Wednesday, December 3, 2014

In Response to Complaints over the Ultra-Narrow Networks Spawned by Obamacare, New Rules Proposed

The National Association of Insurance Commissioners (NAIC) has released draft regulations regarding the adequacy of health plan provider networks including in the Exchanges set up under PPACA.  The new draft model act can be found here.

According to Employee Benefit News:
... CMS has stated it will revise its own network adequacy laws based on what the NAIC recommends.... 
“Accordingly, it is important for any insurer that utilizes provider networks and for the provider networks themselves to understand how these provisions may impact them.” 
The draft model law includes several changes to the existing NAIC model, most notably the use of the term “managed care plan” has been replaced by “network plan.” 
NAIC says in the draft that the term “is intentionally broad in order to apply to health benefit plans using any type of requirement or incentive for enrollees to choose certain providers over others, such as HMOs, EPOs, PPOs and including accountable care organizations (ACOs) and other models of health care delivery systems.” 
Some states may wish to limit the definition by regulation to exclude plans having broad-based provider networks that meet specified standards, the draft adds.  
While the model law has always required issuers to ensure and maintain adequate patient access to providers, the draft model law now includes a requirement for health plan issuers to submit access plans to state regulators. 
States are given the option to require approval of the access plan by the insurance commissioner, or simply require the access plan be filed with the state.

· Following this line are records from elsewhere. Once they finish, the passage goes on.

(* ===== verification/_CoqProject ===== *)
-Q . S2P
Prelude.v
GoText.v
GoFloat.v
GoParse.v
LogText.v
FixedWindow.v
Protocol.v
Session.v
Conn.v
Telemetry.v
Auth.v
StateM.v
Interfaces.v
Handler.v
HandlerDemo.v
HandlerFrame.v
HandlerFacts.v
HandlerInv.v
HandlerSession.v
HandlerTraffic.v
Snapshots.v
Fleet.v
FleetTurn.v
FleetFacts.v
HandlerStats.v
Windows.v
HandlerDB.v
HandlerRows.v
Models.v
Tables.v
Repositories.v
Transactions.v
Persistence.v
PersistenceDemo.v
TableFacts.v
RepositoryFacts.v
PersistenceFacts.v
Calls.v
CallsFacts.v
Hsm.v
MySQL.v
Selection.v
FleetProperties.v
FleetTables.v
Engine.v
EngineFacts.v
StateFile.v
FileSys.v
Logger.v
Middleware.v
StateManager.v
StateDemo.v
StateFacts.v
Metrics.v
Http2.v
Config.v
ConfigFacts.v
RateLimit.v
Providers.v
Daemon.v
Health.v
Main.v
MainFacts.v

The draft model law also includes new criteria to be used in determining the sufficiency of a provider network, including geographic population dispersion and new health care options such as telehealth and telemedicine. Under the draft model law, network plans are also required to maintain an online provider directory and update it at least monthly. 
Print copies of provider directories must be available upon request, as well as accessible versions of the directories for individuals with disabilities or limited English language proficiency. 
The NAIC is accepting comments until Jan. 12, 2015, on the draft model law.